> _TASK DIRECTIONS_
All records should be reproduced verbatim.

*** Block opens ***

Definition BlockedOutboundIP (ip : list Z) : bool :=
  match AddrFromSlice ip with
  | None => true
  | Some address =>
      let address := Unmap address in
      if IsLoopback address || IsPrivate address || IsLinkLocalUnicast address || IsUnspecified address ||
         IsMulticast address then true
      else existsb (fun prefix => prefix_Contains prefix address) reservedPrefixes
  end.

(** ** Lemmas *)

(** A target accepted for a space lies in one of its ranges. *)
Lemma prefixWithinSpace_sound target cidrs :
  prefix_ok target -> prefixWithinSpace target cidrs = true ->
  exists raw sp, raw ∈ cidrs /\ ParsePrefix raw = Some sp /\
    forall ip, addr_ok ip -> prefix_Contains target ip = true -> prefix_Contains sp ip = true.
Proof.
  intros Ht (raw & Hin & Hraw)%existsb_elem_of. destruct (ParsePrefix raw) as [sp|] eqn:Hsp; [|done].
  bool_prop. exists raw, sp. split_and!; [done..|]. intros ip Hip Hc.
  apply (contains_subprefix sp target ip); try done; [by eapply ParsePrefix_ok|by apply Z.leb_le].
Qed.

Lemma single_prefix_ok address :
  addr_ok address -> prefix_ok (PrefixFrom address (BitLen address)) /\
  prefix_Bits (PrefixFrom address (BitLen address)) = BitLen address.
Proof. intros Ha. apply PrefixFrom_ok; [done|]. pose proof (BitLen_pos _ Ha). lia. Qed.

Lemma wireGuardTargetPrefix_ok resource target :
  wireGuardTargetPrefix resource = Some target -> prefix_ok target /\ (0 < prefix_Bits target)%Z.
Proof.
  unfold wireGuardTargetPrefix. intros Ht. apply bind_Some in Ht as (t & Hparse & Ht).
  destruct (_ || _) eqn:Hg in Ht; [done|]. injection Ht as <-.
  apply orb_false_iff in Hg as [Hg Hz%Z.eqb_neq]. apply orb_false_iff in Hg as [Hg _].
  apply orb_false_iff in Hg as [Hv%negb_false_iff _]. apply Z.leb_le in Hv.
  assert (prefix_ok t) as Hok; [|split; [done|lia]].
  destruct (String.eqb _ "ip").
  - destruct (ParseAddr _) as [a|] eqn:Ha; [|done]. injection Hparse as <-. apply ParseAddr_ok in Ha.
    destruct (Is4In6 a); [done|]. by apply single_prefix_ok.
  - destruct (String.eqb _ "cidr"); [|done]. by eapply ParsePrefix_ok.
Qed.

Lemma resolved_targets_sound cidrs addresses targets :
  resolved_targets cidrs addresses = Some targets ->
  length targets = length addresses /\
  forall t, t ∈ targets -> exists p, t = prefix_String p /\ prefix_ok p /\ (0 < prefix_Bits p)%Z /\
    prefix_Bits p = BitLen (prefix_Addr p) /\ prefixWithinSpace p cidrs = true.
Proof.
  revert targets. induction addresses as [|raw addresses IH]; intros targets; cbn [resolved_targets].
  { intros [= <-]. split; [done|]. intros t Ht. by apply elem_of_nil in Ht. }
  destruct (ParseAddr raw) as [a|] eqn:Ha; [|done]. cbn [mbind option_bind]. apply ParseAddr_ok in Ha.
  destruct (_ || _); [done|]. destruct (prefixWithinSpace _ _) eqn:Hw; [|done]. cbn [negb].
  destruct (resolved_targets cidrs addresses) as [rest|]; [|done]. intros [= <-].
  destruct (IH rest eq_refl) as [Hlen Hall]. split; [cbn; by rewrite Hlen|].
  intros t [->|Ht]%elem_of_cons; [|by apply Hall]. destruct (single_prefix_ok a Ha) as [Hok Hbits].
  pose proof (BitLen_pos _ Ha). exists (PrefixFrom a (BitLen a)). split_and!; try done; [lia|].
  rewrite Hbits. by destruct a.
Qed.

(** *** Conflicts *)

Lemma range_prefixes_Ok ranges l :
  range_prefixes ranges = Ok l ->
  l.*1 = ranges /\ forall r p, (r, p) ∈ l -> canonical_prefix (ConflictRange_CIDR r) = Some p /\ prefix_ok p.
Proof.
  revert l. induction ranges as [|item ranges IH]; intros l; cbn [range_prefixes].
  { intros [= <-]. split; [done|]. intros r p Hr. by apply elem_of_nil in Hr. }
  destruct (canonical_prefix _) as [prefix|] eqn:Hc; [|done].
  destruct (range_prefixes ranges) as [rest|]; [|done]. cbn [result_bind]. intros [= <-].
  destruct (IH rest eq_refl) as [Hfst Hall]. split; [cbn; by rewrite Hfst|].
  intros r p [[= -> ->]|Hr]%elem_of_cons; [|by apply Hall]. split; [done|].
  unfold canonical_prefix in Hc. destruct (ParsePrefix _) as [q|] eqn:Hq; [|done]. cbn [mbind option_bind] in Hc.
  destruct (_ || _); [done|]. injection Hc as <-. by eapply ParsePrefix_ok.
Qed.

Lemma range_prefixes_Err ranges :
  (exists e, range_prefixes ranges = Err e) <->
  exists r, r ∈ ranges /\ canonical_prefix (ConflictRange_CIDR r) = None.
Proof.
  induction ranges as [|item ranges IH]; cbn [range_prefixes].
  { split; [intros [e He]; done|intros (r & Hr & _); by apply elem_of_nil in Hr]. }
  destruct (canonical_prefix (ConflictRange_CIDR item)) eqn:Hc.
  - destruct (range_prefixes ranges) as [l|e]; cbn [result_bind]; split.
    + intros [e He]; done.
    + intros (r & [->|Hr]%elem_of_cons & Hn); [congruence|]. destruct (proj2 IH) as [e He]; [eauto|done].
    + intros _. destruct (proj1 IH) as (r & Hr & Hn); [eauto|]. exists r. split; [by right|done].
    + eauto.
  - split; [intros _; exists item; split; [by left|done]|eauto].
Qed.

Definition conflict_of (left right : ConflictRange * Prefix) : Conflict :=
  {| Conflict_Left := fst left; Conflict_Right := fst right;
     Conflict_Reason := if bool_decide (snd left = snd right) then ConflictDuplicate else ConflictOverlap |}.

*** Block closes ***

> _SOLUTION FOR THIS TASK_
Definition BlockedOutboundIP (ip : list Z) : bool :=
  match AddrFromSlice ip with
  | None => true
  | Some address =>
      let address := Unmap address in
      if IsLoopback address || IsPrivate address || IsLinkLocalUnicast address || IsUnspecified address ||
         IsMulticast address then true
      else existsb (fun prefix => prefix_Contains prefix address) reservedPrefixes
  end.

(** ** Lemmas *)

(** A target accepted for a space lies in one of its ranges. *)
Lemma prefixWithinSpace_sound target cidrs :
  prefix_ok target -> prefixWithinSpace target cidrs = true ->
  exists raw sp, raw ∈ cidrs /\ ParsePrefix raw = Some sp /\
    forall ip, addr_ok ip -> prefix_Contains target ip = true -> prefix_Contains sp ip = true.
Proof.
  intros Ht (raw & Hin & Hraw)%existsb_elem_of. destruct (ParsePrefix raw) as [sp|] eqn:Hsp; [|done].
  bool_prop. exists raw, sp. split_and!; [done..|]. intros ip Hip Hc.
  apply (contains_subprefix sp target ip); try done; [by eapply ParsePrefix_ok|by apply Z.leb_le].
Qed.

Lemma single_prefix_ok address :
  addr_ok address -> prefix_ok (PrefixFrom address (BitLen address)) /\
  prefix_Bits (PrefixFrom address (BitLen address)) = BitLen address.
Proof. intros Ha. apply PrefixFrom_ok; [done|]. pose proof (BitLen_pos _ Ha). lia. Qed.

Lemma wireGuardTargetPrefix_ok resource target :
  wireGuardTargetPrefix resource = Some target -> prefix_ok target /\ (0 < prefix_Bits target)%Z.
Proof.
  unfold wireGuardTargetPrefix. intros Ht. apply bind_Some in Ht as (t & Hparse & Ht).
  destruct (_ || _) eqn:Hg in Ht; [done|]. injection Ht as <-.
  apply orb_false_iff in Hg as [Hg Hz%Z.eqb_neq]. apply orb_false_iff in Hg as [Hg _].
  apply orb_false_iff in Hg as [Hv%negb_false_iff _]. apply Z.leb_le in Hv.
  assert (prefix_ok t) as Hok; [|split; [done|lia]].
  destruct (String.eqb _ "ip").
  - destruct (ParseAddr _) as [a|] eqn:Ha; [|done]. injection Hparse as <-. apply ParseAddr_ok in Ha.
    destruct (Is4In6 a); [done|]. by apply single_prefix_ok.
  - destruct (String.eqb _ "cidr"); [|done]. by eapply ParsePrefix_ok.
Qed.

Lemma resolved_targets_sound cidrs addresses targets :
  resolved_targets cidrs addresses = Some targets ->
  length targets = length addresses /\
  forall t, t ∈ targets -> exists p, t = prefix_String p /\ prefix_ok p /\ (0 < prefix_Bits p)%Z /\
    prefix_Bits p = BitLen (prefix_Addr p) /\ prefixWithinSpace p cidrs = true.
Proof.
  revert targets. induction addresses as [|raw addresses IH]; intros targets; cbn [resolved_targets].
  { intros [= <-]. split; [done|]. intros t Ht. by apply elem_of_nil in Ht. }
  destruct (ParseAddr raw) as [a|] eqn:Ha; [|done]. cbn [mbind option_bind]. apply ParseAddr_ok in Ha.
  destruct (_ || _); [done|]. destruct (prefixWithinSpace _ _) eqn:Hw; [|done]. cbn [negb].
  destruct (resolved_targets cidrs addresses) as [rest|]; [|done]. intros [= <-].
  destruct (IH rest eq_refl) as [Hlen Hall]. split; [cbn; by rewrite Hlen|].
  intros t [->|Ht]%elem_of_cons; [|by apply Hall]. destruct (single_prefix_ok a Ha) as [Hok Hbits].
  pose proof (BitLen_pos _ Ha). exists (PrefixFrom a (BitLen a)). split_and!; try done; [lia|].
  rewrite Hbits. by destruct a.
Qed.

(** *** Conflicts *)

Lemma range_prefixes_Ok ranges l :
  range_prefixes ranges = Ok l ->
  l.*1 = ranges /\ forall r p, (r, p) ∈ l -> canonical_prefix (ConflictRange_CIDR r) = Some p /\ prefix_ok p.
Proof.
  revert l. induction ranges as [|item ranges IH]; intros l; cbn [range_prefixes].
  { intros [= <-]. split; [done|]. intros r p Hr. by apply elem_of_nil in Hr. }
  destruct (canonical_prefix _) as [prefix|] eqn:Hc; [|done].
  destruct (range_prefixes ranges) as [rest|]; [|done]. cbn [result_bind]. intros [= <-].
  destruct (IH rest eq_refl) as [Hfst Hall]. split; [cbn; by rewrite Hfst|].
  intros r p [[= -> ->]|Hr]%elem_of_cons; [|by apply Hall]. split; [done|].
  unfold canonical_prefix in Hc. destruct (ParsePrefix _) as [q|] eqn:Hq; [|done]. cbn [mbind option_bind] in Hc.
  destruct (_ || _); [done|]. injection Hc as <-. by eapply ParsePrefix_ok.
Qed.

Lemma range_prefixes_Err ranges :
  (exists e, range_prefixes ranges = Err e) <->
  exists r, r ∈ ranges /\ canonical_prefix (ConflictRange_CIDR r) = None.
Proof.
  induction ranges as [|item ranges IH]; cbn [range_prefixes].
  { split; [intros [e He]; done|intros (r & Hr & _); by apply elem_of_nil in Hr]. }
  destruct (canonical_prefix (ConflictRange_CIDR item)) eqn:Hc.
  - destruct (range_prefixes ranges) as [l|e]; cbn [result_bind]; split.
    + intros [e He]; done.
    + intros (r & [->|Hr]%elem_of_cons & Hn); [congruence|]. destruct (proj2 IH) as [e He]; [eauto|done].
    + intros _. destruct (proj1 IH) as (r & Hr & Hn); [eauto|]. exists r. split; [by right|done].
    + eauto.
  - split; [intros _; exists item; split; [by left|done]|eauto].
Qed.

Definition conflict_of (left right : ConflictRange * Prefix) : Conflict :=
  {| Conflict_Left := fst left; Conflict_Right := fst right;
     Conflict_Reason := if bool_decide (snd left = snd right) then ConflictDuplicate else ConflictOverlap |}.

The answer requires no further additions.